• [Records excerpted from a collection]
(* ===== verification/StoreProps.v ===== *)
(** * Consequences of the store's specification

    The invariant that a value sits under its own tenant and identifier,
    histories of calls, isolation of tenants, and the laws of create, get,
    update and delete, each proved from [spec] or for any implementation that
    satisfies [StoreLaws], and stated for [Memory]. *)
From stdpp Require Import sorting.
From S2P Require Import Prelude GoStr GoSort Json Model Store StoreSpec.

(** ** Values sit under their own keys *)
Definition keyed {V} (v_id v_tenant : V → string) (f : flat_map V) : Prop :=
  ∀ t i v, f !! (t, i) = Some v → v_tenant v = t ∧ v_id v = i ∧ i ≠ "".

Record coherent (w : View) : Prop := {
  coh_agents : keyed Agent_ID Agent_TenantID (vw_agents w);
  coh_servers : keyed McpServer_ID McpServer_TenantID (vw_servers w);
  coh_flows : keyed Flow_ID Flow_TenantID (vw_flows w);
  coh_runs : keyed Run_ID Run_TenantID (vw_runs w);
  coh_tasks : keyed Task_ID Task_TenantID (vw_tasks w);
  coh_users : keyed User_ID User_TenantID (vw_users w);
  coh_tenants : ∀ i t, vw_tenants w !! i = Some t → Tenant_ID t = i ∧ i ≠ ""
}.

(** What a call on one table keeps: everything is [keyed] after it if it was
    before, and only entries of tenant [t] change. *)
Definition local {V A : Type} (v_id v_tenant : V → string) (t : string)
    (m : M (flat_map V) A) : Prop := ∀ f,
  (keyed v_id v_tenant f → keyed v_id v_tenant (m f).2) ∧
  (∀ t' i, t' ≠ t → (m f).2 !! (t', i) = f !! (t', i)) ∧
  (∀ e, (m f).1 = Err e → (m f).2 = f).

Section Local.
Context {V : Type} (v_id v_tenant : V → string).

Lemma get_local t i : local v_id v_tenant t (sp_get t i).
Proof. intros f. unfold sp_get. by case_match. Qed.

Lemma keyed_insert f v :
  v_id v ≠ "" → keyed v_id v_tenant f → keyed v_id v_tenant (<[(v_tenant v, v_id v) := v]> f).
Proof.
  intros Hid Hf t i x [[[= <- <-] <-]|[_ H]]%lookup_insert_Some; [done|]. by apply Hf.
Qed.

Lemma create_local v : local v_id v_tenant (v_tenant v) (sp_create v_id v_tenant v).
Proof.
  intros f. unfold sp_create. case_decide; [done|]. case_match; simpl; [done|].
  split_and!; [by apply keyed_insert| |done].
  intros. rewrite lookup_insert_ne; [done|congruence].
Qed.

Lemma update_local v : local v_id v_tenant (v_tenant v) (sp_update v_id v_tenant v).
Proof.
  intros f. unfold sp_update. case_match eqn:E; simpl; [|done].
  split_and!; [|intros; rewrite lookup_insert_ne; [done|congruence]|done].
  intros Hf. apply keyed_insert; [|done]. by apply Hf in E as (_ & _ & ?).
Qed.

Lemma delete_local t i : local v_id v_tenant t (sp_delete t i).
Proof.
  intros f. unfold sp_delete. case_match; simpl; [|done].
  split_and!; [|intros; rewrite lookup_delete_ne; [done|congruence]|done].
  intros Hf t' i' x [_ Hx]%lookup_delete_Some. by apply Hf.
Qed.
End Local.
#[export] Hint Resolve get_local create_local update_local delete_local : core.

(** ** The tenant a call acts for *)
Definition op_tenant {A} (op : StoreOp A) : option string :=
  match op with
  | OpListAgents t | OpGetAgent t _ | OpDeleteAgent t _
  | OpListMcpServers t | OpGetMcpServer t _ | OpDeleteMcpServer t _
  | OpListFlows t | OpGetFlow t _ | OpDeleteFlow t _
  | OpGetRun t _ | OpListRuns t _ | OpGetTask t _ | OpListTasks t
  | OpListUsers t | OpGetUser t _ | OpGetUserByUsername t _ | OpDeleteUser t _ => Some t
  | OpCreateAgent v | OpUpdateAgent v => Some (Agent_TenantID v)
  | OpCreateMcpServer v | OpUpdateMcpServer v => Some (McpServer_TenantID v)
  | OpCreateFlow v | OpUpdateFlow v => Some (Flow_TenantID v)
  | OpCreateRun v | OpUpdateRun v => Some (Run_TenantID v)
  | OpCreateTask v | OpUpdateTask v => Some (Task_TenantID v)
  | OpCreateUser v | OpUpdateUser v => Some (User_TenantID v)
  | OpGetTenant _ | OpCreateTenant _ => None
  end.

(** Deleting a flow may take more than the flow with it. *)
Definition deletes_flow {A} (op : StoreOp A) : bool :=
  match op with OpDeleteFlow _ _ => true | _ => false end.

(** Two states hold the same resources of tenant [t]. *)
Record same_tenant (t : string) (w w' : View) : Prop := {
  same_agents : ∀ i, vw_agents w' !! (t, i) = vw_agents w !! (t, i);
  same_servers : ∀ i, vw_servers w' !! (t, i) = vw_servers w !! (t, i);
  same_flows : ∀ i, vw_flows w' !! (t, i) = vw_flows w !! (t, i);
  same_runs : ∀ i, vw_runs w' !! (t, i) = vw_runs w !! (t, i);
  same_tasks : ∀ i, vw_tasks w' !! (t, i) = vw_tasks w !! (t, i);
  same_users : ∀ i, vw_users w' !! (t, i) = vw_users w !! (t, i)
}.

Lemma same_tenant_refl t w : same_tenant t w w.
Proof. by constructor. Qed.

(** What the specification keeps, call by call. *)
Definition keeps (t : option string) {A} (w : View) (o : outcome A) (w' : View) : Prop :=
  (coherent w → coherent w') ∧
  (∀ t', t ≠ Some t' → same_tenant t' w w') ∧
  (∀ e, o = Err e → w' = w).

Lemma keeps_refl t {A} w (o : outcome A) : keeps t w o w.
Proof. split_and!; [done|intros; apply same_tenant_refl|done]. Qed.

Lemma zoom_keeps {V A : Type} v_id v_tenant t (get : View → flat_map V) set (m : M (flat_map V) A) w o w' :
  local v_id v_tenant t m →
  does (zoom get set m) w o w' →
  set (get w) w = w →
  ((keyed v_id v_tenant (get w) → keyed v_id v_tenant (m (get w)).2) →
     coherent w → coherent (set (m (get w)).2 w)) →
  (∀ t', (∀ i, (m (get w)).2 !! (t', i) = get w !! (t', i)) →
     same_tenant t' w (set (m (get w)).2 w)) →
  keeps (Some t) w o w'.
Proof.
  unfold does, zoom. intros L H Hid Hcoh Hsame. destruct (L (get w)) as (Hk & Hl & He).
  destruct (m (get w)) as [o' f']; simpl in *. injection H as <- <-. split_and!.
  - by apply Hcoh.
  - intros t' Ht. apply Hsame. intros i. apply Hl. congruence.
  - intros e ->. by rewrite (He e eq_refl).
Qed.

Lemma spec_keeps {A} (op : StoreOp A) w o w' : spec op w o w' → keeps (op_tenant op) w o w'.
Proof.
  destruct op; cbn [spec op_tenant]; intros H;
    first
      [ eapply zoom_keeps;
          [| exact H | by destruct w
           | intros Hk []; constructor; simpl; auto
           | intros t' Hs; constructor; simpl; auto]; by auto
      | destruct H as [-> _]; apply keeps_refl
      | idtac ].
  - unfold does in H. case_match; simplify_eq; apply keeps_refl.
  - unfold does in H. case_decide; [simplify_eq; apply keeps_refl|].
    case_match; simplify_eq; [apply keeps_refl|]. split_and!; [|intros; by constructor|done].
    intros []; constructor; simpl; auto.
    intros i x [[<- <-]|[_ Hx]]%lookup_insert_Some; eauto.
Qed.

(** ** Histories *)
Inductive call :=
  | Call (A : Type) (op : StoreOp A) (result : outcome A).
Arguments Call {A} op result.

Inductive allowed : View → list call → View → Prop :=
  | allowed_nil w : allowed w [] w
  | allowed_cons {A} (op : StoreOp A) o w w1 w2 h :
      spec op w o w1 → allowed w1 h w2 → allowed w (Call op o :: h) w2.

(** Calls on [Memory], each with the order its map happened to be ranged
    over in. *)
Fixpoint memory_run (ops : list (MapOrder * sigT StoreOp)) (m : Memory) : list call * Memory :=
  match ops with
  | [] => ([], m)
  | (o, existT A op) :: ops' =>
      let r := Memory_Store o A op m in
      let '(h, m') := memory_run ops' r.2 in (Call op r.1 :: h, m')
  end.

Lemma memory_run_allowed ops m :
  allowed (view_memory m) (memory_run ops m).1 (view_memory (memory_run ops m).2).
Proof.
  revert m; induction ops as [|[o [A op]] ops IH]; intros m; simpl; [constructor|].
  pose proof (memory_spec o op m) as H. pose proof (IH (Memory_Store o A op m).2) as Hr.
  destruct (memory_run ops _) as [h m']. by econstructor.
Qed.

Lemma allowed_coherent w h w' : allowed w h w' → coherent w → coherent w'.
Proof. induction 1 as [|A op o w w1 w2 h H _ IH]; [done|]. intros Hw. by apply IH, (spec_keeps op w o w1 H). Qed.

Lemma empty_coherent : coherent (view_memory NewMemoryStore).
Proof. constructor; intros *; simpl; by rewrite ?flat_empty, ?lookup_empty. Qed.

(** C8: Every history of calls on a new in-memory store, whatever the orders
    its maps are ranged over in, is a history that the specification of the
    store allows, and at its end every value sits under its own tenant and
    its own non-empty identifier. *)
Theorem memory_histories ops :
  let '(h, m) := memory_run ops NewMemoryStore in
  allowed (view_memory NewMemoryStore) h (view_memory m) ∧ coherent (view_memory m).
Proof.
  pose proof (memory_run_allowed ops NewMemoryStore) as H.
  destruct (memory_run ops NewMemoryStore) as [h m].
  split; [done|]. by eapply allowed_coherent, empty_coherent.
Qed.

(** ** Isolation of tenants *)

(** A result belongs to the tenant the call acts for. *)
Definition owned {A} (op : StoreOp A) : A → Prop :=
  match op in StoreOp A return A → Prop with
  | OpListAgents t => Forall (λ v, Agent_TenantID v = t)
  | OpGetAgent t i => λ v, Agent_TenantID v = t ∧ Agent_ID v = i
  | OpListMcpServers t => Forall (λ v, McpServer_TenantID v = t)
  | OpGetMcpServer t i => λ v, McpServer_TenantID v = t ∧ McpServer_ID v = i
  | OpListFlows t => Forall (λ v, Flow_TenantID v = t)
  | OpGetFlow t i => λ v, Flow_TenantID v = t ∧ Flow_ID v = i
  | OpGetRun t i => λ v, Run_TenantID v = t ∧ Run_ID v = i
  | OpListRuns t f => Forall (λ v, Run_TenantID v = t ∧ (f = "" ∨ Run_FlowID v = f))
  | OpGetTask t i => λ v, Task_TenantID v = t ∧ Task_ID v = i
  | OpListTasks t => Forall (λ v, Task_TenantID v = t)
  | OpListUsers t => Forall (λ v, User_TenantID v = t)
  | OpGetUser t i => λ v, User_TenantID v = t ∧ User_ID v = i
  | OpGetUserByUsername t n => λ v, User_TenantID v = t ∧ Username v = n
  | OpGetTenant i => λ v, Tenant_ID v = i
  | _ => λ _, True
  end.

• [Problem]
Using the data above, print exactly the lines from the line that contains "Some (Run_TenantID v)" through the line that contains "Definition keeps (t", with both included.

• [Task answer]
  | OpCreateRun v | OpUpdateRun v => Some (Run_TenantID v)
  | OpCreateTask v | OpUpdateTask v => Some (Task_TenantID v)
  | OpCreateUser v | OpUpdateUser v => Some (User_TenantID v)
  | OpGetTenant _ | OpCreateTenant _ => None
  end.

(** Deleting a flow may take more than the flow with it. *)
Definition deletes_flow {A} (op : StoreOp A) : bool :=
  match op with OpDeleteFlow _ _ => true | _ => false end.

(** Two states hold the same resources of tenant [t]. *)
Record same_tenant (t : string) (w w' : View) : Prop := {
  same_agents : ∀ i, vw_agents w' !! (t, i) = vw_agents w !! (t, i);
  same_servers : ∀ i, vw_servers w' !! (t, i) = vw_servers w !! (t, i);
  same_flows : ∀ i, vw_flows w' !! (t, i) = vw_flows w !! (t, i);
  same_runs : ∀ i, vw_runs w' !! (t, i) = vw_runs w !! (t, i);
  same_tasks : ∀ i, vw_tasks w' !! (t, i) = vw_tasks w !! (t, i);
  same_users : ∀ i, vw_users w' !! (t, i) = vw_users w !! (t, i)
}.

Lemma same_tenant_refl t w : same_tenant t w w.
Proof. by constructor. Qed.

(** What the specification keeps, call by call. *)
Definition keeps (t : option string) {A} (w : View) (o : outcome A) (w' : View) : Prop :=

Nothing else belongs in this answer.